Last week, they pushed an update that broke all of the features on the watch unless I agreed to allow Google to train their AI on my content.
—thomascgalvin on HN
The ethics of artificial intelligence page at Wikipedia tackles the academic concerns, but how do business implementations affect us?
Rewriting terms of service [1] [2], loosening policies and defaults, eliminating safeguards, destroying copies of books—yes this new field is moving fast! All this to get access to our hot data, and as much as possible, to plug it into models and make money. Once again you are the product, not only on the frontend but the backend too. At least that’s how the current thinking goes.
There are additional challenges materializing such as elimination of jobs, the full ramifications of which remain to be seen, but we digress. This is another area of research for CHT.
Machine Enforced Bias
During a recent Machine Learning class, there was a lecture (#10) on potential pitfalls of its application to real-world problems.
[We’ll] look at cases from medical care and law enforcement that reveal hidden biases in the way data is interpreted.
Basically, if we are not proactive and careful to correct them, biases in the data will result in similar biases in the results. In other words, subjects in an unlucky group will be treated more harshly by such a system without intervention.

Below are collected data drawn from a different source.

(** The first direction that ends cuts the other: when the client half-closes after its request,
    and [handleTCPConn] takes that result, nothing the backend sends afterwards is delivered,
    though the copy back to the client is still running. *)
Theorem transit_half_close_cuts_reply (m : tmetrics) (p : proxy) (c b : Z) (h : handler) reply rerr werr
    (Hreach : proxy_steps (NewProxy m) p) (Hc : px_handlers p !! c = Some h) (Hph : h_phase h = HWaitFirst)
    (Hb : h_backend h = Some b) (Hup : h_up h = true) (Hdown : h_down h = true) (Hopen : c ∈ px_open p) :
  let p1 := handle_first (copy_turn p c true [] (Some EEOF) None) c in
  (exists h1, px_handlers p1 !! c = Some h1 /\ h_phase h1 = HWaitSecond /\ h_down h1 = true)
  /\ px_received (copy_turn p1 c false reply rerr werr) = px_received p.
Proof.
  cbv zeta. pose proof (proxy_steps_inv m p Hreach) as Hinv. destruct (pi_handlers _ _ Hinv _ _ Hc) as (Hr & _).
  rewrite Hb, Hup, Hdown in Hr. apply zlen_zero in Hr.
  set (h1 := mkHandler (h_lane h) (h_backend h) HWaitSecond false (h_down h) (h_nup h) (h_ndown h) [None]).
  assert (E : exists p1, copy_turn p c true [] (Some EEOF) None = px_set p1 c
      (mkHandler (h_lane h) (h_backend h) (h_phase h) false (h_down h) (h_nup h) (h_ndown h) [None])
      /\ px_open p1 = px_open p /\ px_received p1 = px_received p).
  { unfold copy_turn. rewrite Hc, Hb, Hup. cbn [negb]. rewrite bool_decide_eq_true_2 by done. cbn [negb]. change (zlen (@nil byte) =? 0) with true.
    cbn match. unfold copy_end. rewrite Hr, Hb. eexists. split; [reflexivity|]. by destruct (0 <? h_nup h). }
  destruct E as (p1 & -> & Ho & Hrec).
  assert (E2 : handle_first (px_set p1 c (mkHandler (h_lane h) (h_backend h) (h_phase h) false (h_down h) (h_nup h) (h_ndown h) [None])) c
    = px_set (px_conns (px_set p1 c (mkHandler (h_lane h) (h_backend h) (h_phase h) false (h_down h) (h_nup h) (h_ndown h) [None]))
        (px_tracked p1) (px_open p1 ∖ {[b; c]})) c h1).
  { unfold handle_first. cbn [px_set px_handlers]. rewrite lookup_insert_eq. cbn [h_phase h_results h_backend]. unfold h1. by rewrite Hph, Hb. }
  rewrite E2. split.
  - exists h1. split; [apply lookup_insert_eq|by rewrite <- Hdown].
  - destruct (copy_turn_closed (px_set (px_conns (px_set p1 c (mkHandler (h_lane h) (h_backend h) (h_phase h) false (h_down h) (h_nup h) (h_ndown h) [None]))
        (px_tracked p1) (px_open p1 ∖ {[b; c]})) c h1) c h1 b false reply rerr werr) as (? & _ & _ & _ & _ & _ & _ & _ & Hr').
    + apply lookup_insert_eq.
    + done.
    + cbn. set_solver.
    + rewrite Hr'. by cbn.
Qed.

(** ** Witnesses *)

Definition ex_px0 : proxy := NewProxy (fun _ => 0).
Definition ex_px1 : proxy := handle_begin ex_px0 "session_tcp" 1.
Definition ex_px2 : proxy := handle_dialed ex_px1 1 (Ok 2).
Definition ex_px3 : proxy := copy_turn ex_px2 1 true [Byte.x61] None None.
Definition ex_px4 : proxy := handle_first (copy_turn ex_px3 1 true [] (Some EEOF) None) 1.

Lemma ex_fresh (p : proxy) (c : Z) :
  forallb (fun kv => negb (bool_decide (kv.1 = c \/ h_backend kv.2 = Some c))) (map_to_list (px_handlers p)) = true -> fresh_conn p c.
Proof.
  intros H. rewrite forallb_forall in H.
  assert (Hk : forall d h, px_handlers p !! d = Some h -> d <> c /\ h_backend h <> Some c).
  { intros d h Hd. specialize (H (d, h)). rewrite <- list_elem_of_In, elem_of_map_to_list in H. specialize (H Hd).
    apply negb_true_iff, bool_decide_eq_false in H. cbn in H. tauto. }
  split; [|intros d h Hd; by apply (Hk d h)]. destruct (px_handlers p !! c) as [h|] eqn:E; [|done]. by destruct (Hk _ _ E).
Qed.

Lemma ex_px3_reach : proxy_steps (NewProxy (fun _ => 0)) ex_px3.
Proof.
  unfold ex_px3. eapply psts_more; [|apply pst_copy]. unfold ex_px2. eapply psts_more; [|apply pst_dial; intros b [= <-]; apply ex_fresh; by vm_compute].
  unfold ex_px1. eapply psts_more; [|apply pst_accept, ex_fresh; by vm_compute]. apply psts_refl.
Qed.

Lemma ex_px4_reach : proxy_steps (NewProxy (fun _ => 0)) ex_px4.
Proof. unfold ex_px4. eapply psts_more; [|apply pst_first]. eapply psts_more; [|apply pst_copy]. apply ex_px3_reach. Qed.

Lemma transit_tcp_no_leak_witness :
  px_open ex_px3 ⊆ px_tracked ex_px3 /\ px_open (shutdown_conns ex_px3) = ∅
  /\ px_metrics ex_px3 (ActiveTCPConns "session_tcp") = 0 + Z.of_nat (size (active ex_px3 "session_tcp")).
Proof.
  destruct (transit_tcp_no_leak (fun _ => 0) ex_px3 ex_px3_reach) as (_ & H1 & H2 & _ & H3).
  split; [exact H1|]. split; [exact H2|]. exact (H3 "session_tcp").
Defined.

Lemma transit_tcp_handlers_end_witness :
  exists h', px_handlers (handler_drain ex_px4 1 [] [Byte.x62] None None None None) !! 1 = Some h' /\ h_phase h' = HReturned.
Proof.
  eapply (transit_tcp_handlers_end (fun _ => 0) ex_px4 1 _ [] [Byte.x62] None None None None ex_px4_reach); vm_compute; reflexivity.
Defined.

Lemma transit_half_close_cuts_reply_witness :
  px_received (copy_turn ex_px4 1 false [Byte.x62] None None) = px_received ex_px3.
Proof.
  eapply (transit_half_close_cuts_reply (fun _ => 0) ex_px3 1 2 _ [Byte.x62] None None ex_px3_reach);
    [vm_compute; reflexivity..|apply (bool_decide_unpack _); vm_compute; exact I].
Defined.
(* ===== verification/ClientRelay.v ===== *)
(** * The client library: the HTTP relay transport ([internal/sessionclient/relay_client.go])

    A request is what the client hands to [net/http]: method, path with query, headers and body. What
    [httpClient.Do] returns, the status and the body, is an argument. The gateway sees the request
    through [as_received]. JSON texts are left to [encoding/json]: [Unmarshal] is what the decoder
    makes of a body. *)

From S2P Require Import Prelude GoString Crypto Auth RingBuffer RelayConn RelayManager RelayHTTP ClientConfig.

Record client_request := mkClientRequest {
  cr_method : string; cr_url : string; cr_fullPath : string; cr_headers : list (string * string); cr_body : list byte }.

Record relayClient := mkRelayClient { rl_cfg : ClientConfig; rl_baseURL : string }.

(** [strings.TrimRight(s, "/")]. *)
Definition TrimRight_slash (s : string) : string :=
  string_of_bytes (rev (drop_while (ch 47) (rev (bytes_of_string s)))).

Definition dialRelay (cfg : ClientConfig) : relayClient :=
  let baseURL := TrimRight_slash (RelayBase cfg) in
  let baseURL := if String.eqb baseURL "" then ("http://" ++ GatewayHost cfg ++ ":8080")%string else baseURL in
  mkRelayClient cfg baseURL.

(** [url.QueryEscape]. *)
Definition unreserved (c : byte) : bool :=
  is_digit c || is_upper c || is_lower c || ch 45 c || ch 46 c || ch 95 c || ch 126 c.
Definition escape_byte (c : byte) : list byte :=
  if unreserved c then [c] else if ch 32 c then [x2b] else x25 :: map upper_byte (hex_byte c).
Definition QueryEscape (s : string) : string := string_of_bytes (concat (map escape_byte (bytes_of_string s))).

(** [newRelayNonce], with the counter after the increment. *)
Definition newRelayNonce (seq now : Z) (random : option (list byte)) : string :=
  string_of_bytes (match random with
                   | Some buf => hex_encode buf
                   | None => FormatInt now
                   end ++ x2d :: FormatHex seq).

Predictive Law Enforcement
There has been a system implemented for crime prediction at the Tel Aviv Airport, though may have been shut down.
Despite the system’s enormous potential for human rights abuses, it has been put into police use in secrecy, without public debate and without explicit legislative authorization.
- 2024, Using AI in Airport Policing Decisions, ACRI.il
- 2024, Revolutionizing Airport Security: Predicting Crime Before It Happens with AI (Warning: Linked-In)
Elsewhere:
- 2016, Machine Bias, software used across the country to predict future criminals.
- 2025, Flock Now Using AI to Report to Police If Our Movement Patterns Are “Suspicious”
- 2025, U.S. companies bring “predictive policing” to China
Judiciary
“Can you foresee a day, when smart machines, driven with artificial intelligences, will assist with courtroom fact-finding or, more controversially even, judicial decision-making?”
The Chief Justice’s answer was more surprising than the question. “It’s a day that’s here,” he said, “and it’s putting a significant strain on how the judiciary goes about doing things.”
- 2017, Sent to Prison by a Software Program’s Secret Algorithms
- 2025, Louisiana prison board uses algorithms to determine eligibility for parole
Wrap Up
Whew! This was a “short” summary of the deleterious accomplishments of the last three decades of the IT industry. We were able to dig into a number of acute issues and supplied “multitudinous” links for additional study. Dismally, the story does not slow from here nor are we moving in a more humane direction.